An unusual Tusk Boomerang boomerang discovered in a cave in Poland is 40,000 years – which makes it the first example of Europe of this complex tool and perhaps the oldest boomerang in the world, according to a new study.
“The ivory object has all the characteristics of the boomerangs used by the Aborigines in Queensland today”, co-author of the study Paweł valde-nowakAn archaeologist at Jagielliie University in Krakow, Poland, told Live Science in an email. “Its arched shape, its section and its flat dimensions correspond to the Queensland boomerangs which do not return to the launcher,” he said.
The new study, published Wednesday June 25 in the journal Plos ashows that curved launch tools have been invented in Europe much earlier than expected.
The crescent artifact – which measures about 28 inches (72 centimeters) long – was found in the Obłazowa cave in southern Poland 40 years ago with human bones, fox hook -based pendants and stone blade tools, all covered with red in red ocher. Valde-Nowak and his colleagues published their original results in the review Nature In 1987, suggesting that the cave was used Neanderthal and the first humans in the middle of the stem Paleolithic periods (300,000 to 12,000 years).

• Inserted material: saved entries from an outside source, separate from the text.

(** * AudioSyncEngine (src/scripts/audio-sync.js)

    A shallow embedding of the timing engine of the lyrics viewer and the
    properties of its cursor, its sort and its notifications.

    Conventions of the embedding.
    - Times are JavaScript numbers.  The song data carries finite decimal
      literals and the media clock is finite, so they are modelled as
      rationals [Q]; on finite numbers [<=], [>=] and the sign of a
      difference agree with the rational ones.  [NaN] only occurs for a
      duration that is not known yet and is modelled by [None].
    - Array indices that the code computes with ([currentIndex],
      [length - 1], [currentIndex - 1]) are integers [Z]; reading an array
      out of range yields [undefined], here [None].
    - A property access on [undefined] raises a [TypeError]: operations
      return a [Result].
    - Callbacks are opaque observers identified by a handle; they receive a
      payload and do not call back into the engine. *)

From Stdlib Require Import String Bool ZArith QArith Lia Lqa List.
From Stdlib Require Import Sorted Permutation.
Import ListNotations.

Local Open Scope Z_scope.

(* ===================================================================== *)
(** ** JavaScript arrays *)
(* ===================================================================== *)

Module JsArray.

(** [a[i]]: [undefined] outside [0 .. length-1]. *)
Definition get {A : Type} (a : list A) (i : Z) : option A :=
  if i <? 0 then None else nth_error a (Z.to_nat i).

(** [a.length] *)
Definition len {A : Type} (a : list A) : Z := Z.of_nat (length a).

(** [a.push(x)] *)
Definition push {A : Type} (a : list A) (x : A) : list A := a ++ [x].

(** [a.forEach((x, i) => body)], the body acting on a state [T]. *)
Fixpoint forEach_from {A T : Type} (body : A -> nat -> T -> T)
         (a : list A) (i : nat) (s : T) : T :=
  match a with
  | [] => s
  | x :: a' => forEach_from body a' (S i) (body x i s)
  end.

Definition forEach {A T : Type} (body : A -> nat -> T -> T) (a : list A) (s : T) : T :=
  forEach_from body a 0%nat s.

(** [a.sort(cmp)].  The language fixes the result for a consistent
    comparator: the elements in comparator order, equal ones in their
    original order (the sort is stable).  [sort] computes that list by
    insertion: [x], which stood before everything in [l], goes in front of
    the first element it does not exceed. *)
Fixpoint insert {A : Type} (cmp : A -> A -> Q) (x : A) (l : list A) : list A :=
  match l with
  | [] => [x]
  | y :: l' => if Qle_bool (cmp x y) 0 then x :: l else y :: insert cmp x l'
  end.

Fixpoint sort {A : Type} (cmp : A -> A -> Q) (l : list A) : list A :=
  match l with
  | [] => []
  | x :: l' => insert cmp x (sort cmp l')
  end.

End JsArray.

(* ===================================================================== *)
(** ** Song data and text units *)
(* ===================================================================== *)

Module Song.

(** One entry of [verse.characters] in the song data. *)
Record CharData := mkCharData {
  char : string;
  pinyin : option string;
  meaning : option string;
  time : Q
}.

The Upper Paleolithic (50,000 to 12,000 years ago) is a key period in human history, because humans have invented new forms of tools, cave and personal decoration. And at the Obłazowa cave, Valde-Nowak saw a clear difference between the discoveries covered with ocher and the previous artifacts on the same site.

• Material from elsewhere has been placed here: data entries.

Lemma step_invariant (a : Pool.action) (sys sys' : Pool.system) :
  Pool.invariant sys -> Pool.step a sys = Some sys' -> Pool.invariant sys'.
Proof.
  intros Hinv Hstep.
  destruct a as [w|w|w now|w now|w b tm tu p|job_id command mr now|job_id now];
    simpl in Hstep.
  - (* Spawn *)
    destruct (Pool.workers sys !! w) eqn:Hw; [done|]. injection Hstep as <-.
    apply (invariant_workers sys); [done..|]. simpl. intros w' jd.
    rewrite lookup_insert_Some. by intros [[_ ?]|[_ ?]].
  - (* Exit *)
    destruct (Pool.workers sys !! w) eqn:Hw; [|done]. injection Hstep as <-.
    apply (invariant_workers sys); [done..|]. simpl. intros w' jd.
    rewrite lookup_delete_Some. by intros [_ ?].
  - (* Poll *)
    destruct (Pool.workers sys !! w) as [[| |]|] eqn:Hw; try done.
    destruct (JobStorage.get_pending_jobs 1 now (Pool.db sys)) as [|jd rest];
      injection Hstep as <-; [done|].
    apply (invariant_workers sys); [done..|]. simpl. intros w' jd'.
    rewrite lookup_insert_Some. by intros [[_ ?]|[_ ?]].
  - (* Acquire *)
    destruct (Pool.workers sys !! w) as [[|jd|]|] eqn:Hw; try done.
    unfold JobStorage.acquire_job in Hstep.
    destruct (Pool.db sys !! Job.id jd) as [row|] eqn:Hrow.
    + destruct (JobStorage.ready _ row) eqn:Hready; injection Hstep as <-.
      * apply (invariant_write sys _ (Job.id jd) (Job.set_state processing row) w);
          [done|done| | |].
        -- simpl. by apply (Pool.inv_wf sys Hinv).
        -- split; simpl; [done|]. by intros [|].
        -- simpl. intros w' jd'. rewrite lookup_insert_Some.
           intros [[<- [= <-]]|[Hne Hold]]; [by right|]. left. split; [done|].
           intros Hsame.
           destruct (Pool.inv_running sys Hinv w' jd' Hold) as (row' & Hrow' & Hproc).
           rewrite Hsame, Hrow in Hrow'. injection Hrow' as <-.
           by apply ready_not_processing in Hready.
      * apply (invariant_workers sys); [done..|]. simpl. intros w' jd'.
        rewrite lookup_insert_Some. by intros [[_ ?]|[_ ?]].
    + injection Hstep as <-.
      apply (invariant_workers sys); [done..|]. simpl. intros w' jd'.
      rewrite lookup_insert_Some. by intros [[_ ?]|[_ ?]].
  - (* Finish *)
    destruct (Pool.workers sys !! w) as [[| |jd]|] eqn:Hw; try done.
    destruct (WorkerManager.process_job b tm tu p jd (Pool.db sys)) as [db' ev|] eqn:Hp;
      [|done].
    injection Hstep as <-.
    apply process_job_effect in Hp as [->|(job' & Hid & -> & Hshape)].
    + apply (invariant_workers sys); [done..|]. simpl. intros w' jd'.
      rewrite lookup_insert_Some. by intros [[_ ?]|[_ ?]].
    + apply (invariant_write sys _ (Job.id jd) job' w); [done..|].
      simpl. intros w' jd'. rewrite lookup_insert_Some.
      intros [[_ ?]|[Hne Hold]]; [done|]. left. split; [done|].
      intros Hsame. by apply Hne, (Pool.inv_exclusive sys Hinv w w' jd jd').
  - (* Enqueue *)
    destruct (JobStorage.create_job job_id command mr now (Pool.db sys))
      as [[db' ret]|] eqn:Hcreate; injection Hstep as <-; [|done].
    apply create_job_inv in Hcreate as (Hfresh & -> & _).
    eapply (invariant_write sys _ job_id _ 0%nat); [done|done|done| |].
    + split; simpl; [done|done].
    + simpl. intros w' jd' Hold. left. split; [done|]. intros Hsame.
      destruct (Pool.inv_running sys Hinv w' jd' Hold) as (row' & Hrow' & _).
      by rewrite Hsame, Hfresh in Hrow'.
  - (* DlqRetry *)
    injection Hstep as <-. unfold JobStorage.reset_job_for_retry. simpl.
    destruct (Pool.db sys !! job_id) as [row|] eqn:Hrow; [|by destruct sys].
    case_decide as Hdead; [|by destruct sys].
    eapply (invariant_write sys _ job_id _ 0%nat); [done|done| | |].
    + simpl. by apply (Pool.inv_wf sys Hinv).
    + split; simpl; [done|done].
    + simpl. intros w' jd' Hold. left. split; [done|]. intros Hsame.
      destruct (Pool.inv_running sys Hinv w' jd' Hold) as (row' & Hrow' & Hproc).
      rewrite Hsame, Hrow in Hrow'. injection Hrow' as <-. by rewrite Hdead in Hproc.
Qed.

“In my opinion, it is absolutely clear proof of behaviors that are unknown to us, early practices Homo sapiensWho contrast strongly with everything we have found in the deeper cultural layers of Obłazowa, the layers left by the Neanderthals, “said Valde-Nowak.

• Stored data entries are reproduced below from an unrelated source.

(** X9. The queries of the exchange gateway only read: whatever the
    answers, they send nothing but GET requests and leave the database,
    the clock and the settings as they were. *)
Theorem queries_only_read :
  forall (U : PyUnicode) (symbol : str) (filter : option str)
         (position_size_usd : Q) (leverage : Z) (entry_price : option Q),
    preserves (frame is_write) get_account_info /\
    preserves (frame is_write) get_balance /\
    preserves (frame is_write) (get_open_orders filter) /\
    preserves (frame is_write) get_positions /\
    preserves (frame is_write) (get_position_for_symbol symbol) /\
    preserves (frame is_write) (get_symbol_info symbol) /\
    preserves (frame is_write) (get_current_price symbol) /\
    preserves (frame is_write) (get_min_notional symbol) /\
    preserves (frame is_write) (get_max_leverage symbol) /\
    preserves (frame is_write)
      (calculate_quantity symbol position_size_usd leverage entry_price).
Proof.
  intros.
  repeat match goal with |- preserves _ _ /\ _ => split end; preserve.
Qed.

(** X10. [get_balance] returns the available balance of the first USDT
    entry of the account's asset list, and 0 when the list has no USDT
    entry. *)
Theorem get_balance_reads_first_usdt_entry :
  forall (U : PyUnicode) (w : World.t) (before : list json),
    Forall other_asset before ->
    (get (next_answer w account_query) "assets" (JList []) = Ok (JList before) ->
     get_balance w = (Ok 0, after_request w account_query)) /\
    (forall (asset balance : json) (rest : list json) (b : Q),
        get (next_answer w account_query) "assets" (JList [])
        = Ok (JList (before ++ asset :: rest)) ->
        getitem asset "asset" = Ok (JStr (cp "USDT")) ->
        getitem asset "availableBalance" = Ok balance ->
        float balance = Ok b ->
        get_balance w = (Ok b, after_request w account_query)).
Proof.
  intros U w before Hb. split.
  - intros Ha. rewrite get_balance_run, Ha. cbn [res_bind iter].
    rewrite <- (app_nil_r before), (find_balance_skips [] Hb). reflexivity.
  - intros asset balance rest b Ha Hn Hv Hf.
    rewrite get_balance_run, Ha. cbn [res_bind iter].
    rewrite (find_balance_skips _ Hb). cbn [find_balance].
    rewrite Hn. cbn [res_bind]. change (eq_str (JStr (cp "USDT")) (cp "USDT")) with true.
    cbv iota. rewrite Hv. cbn [res_bind]. rewrite Hf. reflexivity.
Qed.

Lemma get_balance_reads_first_usdt_entry_witness :
  let w := world_of market_with_balance db_with_trade in
  @get_balance latin1 w = (Ok (1003 # 4), after_request w account_query).
Proof.
  intros w.
  assert (Hb : Forall other_asset [bnb_balance]).
  { repeat constructor. exists (jstr "BNB"). split; run. }
  apply (proj2 (@get_balance_reads_first_usdt_entry latin1 w [bnb_balance] Hb)
           usdt_balance (jstr "250.75") []); run.
Defined.

(** ** An exchange that rejects every request *)

Lemma rejects_after_request (w : World.t) (r : Request.t) :
  rejects_everything w -> rejects_everything (after_request w r).
Proof. intros H n r'. apply H. Qed.

Ltac rejected H w r :=
  let code := fresh "code" in
  let msg := fresh "msg" in
  let E := fresh "E" in
  destruct (H (length (World.sent w)) r) as (code & msg & E).

Section Outage.
Context {U : PyUnicode}.
Variable w : World.t.
Hypothesis outage : rejects_everything w.

Lemma outage_symbol_info (symbol : str) :
  get_symbol_info symbol w
  = (Ok None, after_request w (Request.mk "GET" "/fapi/v1/exchangeInfo" [] false)).
Proof.
  unfold get_symbol_info, try_except, bind, _make_request, lift, ret.
  cbn [String.eqb Ascii.eqb Bool.eqb orb].
  rejected outage w (Request.mk "GET" "/fapi/v1/exchangeInfo" [] false).
  rewrite E. reflexivity.
Qed.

In relation: This man was killed by Brutal Boomerang Blow 800 years ago
To better understand the chronology of the cave of Obłazowa, in 1996 The researchers carried out a Carbon-14 analysis On the biological remains discovered in the cave, including the ivory boomerang. However, at 18,000 years old, the boomerang was “unexpectedly”, raising that the results had been biased by contamination by adhesives or conservation equipment, researchers wrote in the new study.
The evidence of conventional indigenous boomerangs and launch sticks date back at least 20,000 years, according to the Australian National Museum. These boomerangs are multi-use tools, often used for hunting, fighting or excavation. But the people of the world 300,000 years.
In the new analysis of the discoveries of the Obłazowa cave, the researchers have undertaken DNA And the radiocarbon analyzes of a human bone of the boomerang layer and determined that the person was a modern human who lived at least 31,000 years ago. The researchers also analyzed a dozen animal bones, but not the boomerang itself, “to avoid new damage to this very significant artifact,” they wrote in the study.
A group of animal bones found in the same layer as the boomerang dated approximately 41,500 years ago. Given this series of radiocarbon dates and the depths of the bones in the layer, the researchers created a statistical model for the date of the boomerang, noting that it was definitively made more than 35,000 years ago and that it was most likely sculpted between 42,365 and 39,355 years.
“Our analysis on the boomerang found on the Obłazowa site has given revolutionary information about its age,” wrote the researchers, positioning boomerang “as potentially one of the oldest specimens in Europe, and perhaps on a global scale, thus putting light on technical skills and cognitive advances in cognitive advances in cognitive advances Homo sapiens in the development of these complex tools. “”
Stone age quiz: What do you know about the Paleolithic, the Mesolithic and the Neolithic?